In practice, we tested a range of values for the estimated kinetic constants (see ‘Materials and Methods’ section). This test established that a kon2 = 8.0 ± 2 × 105 M−1s−1 provides the best fit to the koff and kobs values discussed above (Supplementary Figure S1). Assuming a Kd2 ∼ 100 μM, this kon2 corresponds to a koff2 ∼ 80 s−1. Comparison of KH1 and KH2 association rate constants showed that KH2 associates faster with the RNA than KH1. This may be linked to KH2 capacity to interact with multiple neighbouring sequences that provide a high local concentration of sites that can be visited in a series of weak encounters. This is also consistent with the short lifetime of the KH2–RNA complex. It is also notable that the KH1KH2 association rate constant is close to that of KH2, suggesting a leading role for this domain in the initial association between KH1KH2 and RNA. Similarly, comparison of dissociation rate constants showed that the lifetime of the KH2–RNA complex is much shorter than that of the KH1–RNA complex, which accounts for the lower binding affinity of KH2. Importantly, our simulations show that the second concentration-independent step of the reaction, which involves the RNA looping and the binding of the second domain, is very fast and drives the overall reaction. We propose the high values of kC1 (1050 ± 200 s−1) and kC2 (3000 ± 600 s−1), that are a result of the strong coupling between domains, compensate for the short lifetime of the KH2–RNA interaction (koff2 = kO2 ∼ 80 s−1) and lead to a high-affinity (Kd ∼ 46 nM) KH1KH2–RNA interaction.

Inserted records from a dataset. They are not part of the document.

Definition record_bytes (r : PeakSocketReduceRecord) : list byte :=
  u64 (identity_hash r) ++ u64 (num_calls r) ++ f64 (total_time r) ++ f64 (max_total_time r) ++ f64 (min_total_time r) ++
  f64 (exclusive_time r) ++ f32 (max_time r) ++ f32 (min_time r) ++ u64 (thread_count r) ++
  i32 (detached r) ++ i32 (reattached r) ++ i32 (revisited r) ++ pad 4.

Definition read_record : reader PeakSocketReduceRecord :=
  read hash as read_u64; read calls as read_u64; read total as read_f64; read max_total as read_f64; read min_total as read_f64;
  read exclusive as read_f64; read max as read_f32; read min as read_f32; read threads as read_u64;
  read d as read_i32; read a as read_i32; read v as read_i32; read _gap as skip 4;
  result (mkRecord hash calls total max_total min_total exclusive max min threads d a v).

Definition HEADER_SIZE : nat := 272.
Definition FRAME_SIZE : nat := 40.
Definition RECORD_SIZE : nat := 80.

(** The structure a full buffer holds. *)
Definition header_of (bs : list byte) : option PeakSocketReduceHeader := fst <$> read_header bs.
Definition frame_of (bs : list byte) : option PeakSocketReduceReleaseFrame := fst <$> read_frame bs.
Definition record_of (bs : list byte) : option PeakSocketReduceRecord := fst <$> read_record bs.

(** ** Values that fit their fields *)

Definition u8_ok (x : Z) : Prop := 0 <= x < 2 ^ 8.
Definition u32_ok (x : Z) : Prop := 0 <= x < 2 ^ 32.
Definition u64_ok (x : Z) : Prop := 0 <= x < 2 ^ 64.
Definition i32_ok (x : Z) : Prop := - 2 ^ 31 <= x < 2 ^ 31.
Definition f64_ok (x : double) : Prop := representable 52 1024 x = true.
Definition f32_ok (x : float) : Prop := representable 23 128 x = true.

Definition frame_ok (f : PeakSocketReduceReleaseFrame) : Prop :=
  u64_ok (magic f) /\ u32_ok (version f) /\ u32_ok (rank f) /\ u64_ok (hook_count f) /\ u64_ok (session_token f) /\
  u8_ok (type f) /\ u8_ok (decision f).

Definition record_ok (r : PeakSocketReduceRecord) : Prop :=
  u64_ok (identity_hash r) /\ u64_ok (num_calls r) /\ f64_ok (total_time r) /\ f64_ok (max_total_time r) /\
  f64_ok (min_total_time r) /\ f64_ok (exclusive_time r) /\ f32_ok (max_time r) /\ f32_ok (min_time r) /\
  u64_ok (thread_count r) /\ i32_ok (detached r) /\ i32_ok (reattached r) /\ i32_ok (revisited r).

Definition header_ok (h : PeakSocketReduceHeader) : Prop :=
  Forall u64_ok [h_magic h; h_hook_count h; h_session_token h; h_stop_window_count h; h_failed_stop_window_count h;
    h_dropped_calls h; h_dropped_threads h; h_jit_pending_queue_full h; h_jit_non_executable_timeout h;
    h_jit_attach_retry_timeout h; h_jit_allocation_failure h; h_jit_provider_generation h; h_jit_pending_count h;
    h_jit_pending_high_water h] /\
  Forall u32_ok [h_version h; h_rank h; h_local_ranks h; h_accounting_valid h; h_degraded_mask h; h_capability_requested h;
    h_capability_compiled h; h_capability_active h; h_capability_partial h; h_capability_retained h; h_capability_failed h;
    h_cuda_compiled_apis h; h_cuda_found_apis h; h_cuda_installed_apis h; h_cuda_failed_apis h] /\
  Forall f64_ok [h_elapsed_seconds h; h_profile_seconds h; h_control_seconds h; h_management_seconds h;
    h_control_risk_seconds h; h_profile_control_risk_seconds h; h_profile_ratio h; h_control_ratio h;
    h_profile_control_ratio h; h_profile_control_risk_ratio h; h_control_risk_ratio h; h_management_ratio h].

(** ** Everything is read back as it was written *)

Lemma length_le_bytes n x : length (le_bytes n x) = n.
Proof. revert x. induction n as [|n IH]; intros x; [done|]. cbn. by rewrite IH. Qed.

Lemma le_value_bytes n x : 0 <= x < 256 ^ Z.of_nat n -> le_value (le_bytes n x) = x.
Proof.
  revert x. induction n as [|n IH]; intros x Hx; [cbn in *; lia|]. cbn [le_bytes le_value].
  rewrite Z.mod_mod by lia. rewrite IH; [pose proof (Z.div_mod x 256); lia|]. rewrite Nat2Z.inj_succ, Z.pow_succ_r in Hx by lia.
  split; [apply Z.div_pos; lia|apply Z.div_lt_upper_bound; lia].
Qed.

Lemma uint_bytes n x rest : 0 <= x < 256 ^ Z.of_nat n -> uint n (le_bytes n x ++ rest) = Some (x, rest).
Proof.
  intros Hx. unfold uint. rewrite length_app, length_le_bytes.
  destruct (Nat.ltb_spec (n + length rest) n); [lia|]. rewrite take_app_length', drop_app_length' by (by rewrite length_le_bytes).
  by rewrite le_value_bytes.
Qed.

Lemma skip_pad n rest : skip n (pad n ++ rest) = Some (tt, rest).
Proof.
  unfold skip, pad. rewrite length_app, length_replicate. destruct (Nat.ltb_spec (n + length rest) n); [lia|].
  by rewrite drop_app_length' by (by rewrite length_replicate).
Qed.

Lemma int32_of_wrap x : i32_ok x -> int32_of (wrap 32 x) = x.
Proof.
  unfold i32_ok, int32_of, wrap. intros Hx. pose proof (Z.div_mod x (2 ^ 32) ltac:(lia)) as E.
  pose proof (Z.mod_pos_bound x (2 ^ 32) ltac:(lia)) as B. assert (x / 2 ^ 32 = 0 \/ x / 2 ^ 32 = -1) as Q by lia.
  destruct (Z.ltb_spec (x mod 2 ^ 32) (2 ^ 31)), Q as [Q|Q]; rewrite Q in E; lia.
Qed.

(** The parts of a bit pattern. *)
Lemma bits_parts (P E b s e m : Z) : 0 < P -> 0 < E -> 0 <= m < P -> 0 <= e < E -> 0 <= s -> b = s * (P * E) + e * P + m ->
  b mod P = m /\ (b / P) mod E = e /\ b / (P * E) = s.
Proof.
  intros HP HE Hm He Hs ->. replace (s * (P * E) + e * P + m) with (m + (s * E + e) * P) by ring.
  rewrite Z.mod_add, Z.mod_small, Z.div_add, (Z.div_small m P) by lia. split; [done|]. split.
  - replace (0 + (s * E + e)) with (e + s * E) by ring. by rewrite Z.mod_add, Z.mod_small by lia.
  - rewrite <- Z.div_div, Z.div_add, (Z.div_small m P) by lia. replace (0 + (s * E + e)) with (e + s * E) by ring.
    rewrite Z.div_add, Z.div_small by lia. lia.
Qed.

Our simulations require estimates of the protein and RNA concentrations in living cells. The cellular concentration of IMP1 has been quantified in the sub-micromolar range both in a line of highly proliferating cancer cells (K562) (43) and in developing neurons (44). For our simulations, we used a protein concentration of 200 nM as we have done previously for the simulation of the IMP1 KH3–KH4 RNA interaction (19). The c-myc mRNA concentration is highly regulated, but is generally lower by an order of magnitude than that of β-actin mRNA, which has been estimated at 100 pM to 1 nM in most proliferating cells. Therefore, we estimate c-myc mRNA concentration is in the picomolar range (we used a nominal concentration of 200 pM). At these protein and RNA concentrations, given the affinity of the KH1KH2–RNA interaction more than 80% of the RNA target would be bound by IMP1 (Supplementary Table S3). Furthermore, at protein concentrations so far below Kd1 and Kd2 an alternative complex where a single RNA molecule binds two protein molecules cannot form in significant amounts. Finally, at this protein to RNA stoichiometry, the amount of bound RNA depends on the protein, not the RNA concentration. Overall, our calculations describe previously inaccessibly kinetic parameters and provide a mechanistic insight in KH1KH2–RNA binding.

DISCUSSION

This work explores the structure and RNA-binding properties of the KH1 and KH2 domains of IMP1 and builds a mechanistic model for RNA recognition. IMP1 function is mediated by the recognition of a diverse ensemble of functional RNA targets and the KH domains have target-dependent roles in IMP1–RNA recognition (14–16). Therefore, a first and crucial step in decoding these different roles at the molecular level is to establish whether the RNA-binding domains have intrinsically different RNA-binding properties. Our analysis indicates that this indeed is the case, and we now show that all four KH domains of IMP1 have significantly different specificity and binding kinetics. KH1 shows a novel specificity and significant nucleobase discrimination at position 1 and 3 of the interacting RNA sequence, but only a very limited specificity is observed for KH2. By contrast, KH4 has been reported to recognize specific nucleobases in four of the bound positions, and KH3 in two or three (14,19). Interestingly, the sequences recognized by the individual domains are also very different, CNG for KH1, CA or ACA for KH3 and CGGAC or GGAC for KH4. Arguably, the differences in the level of specificity and in the recognized RNA sequences as well as the high-affinity of the independent di-domain RNA-recognition units—which are sufficient to mediate an efficient interaction at the cellular protein and RNA concentrations, (Supplementary Table S3)—provide a molecular framework for the differential recognition of IMP1–mRNA targets.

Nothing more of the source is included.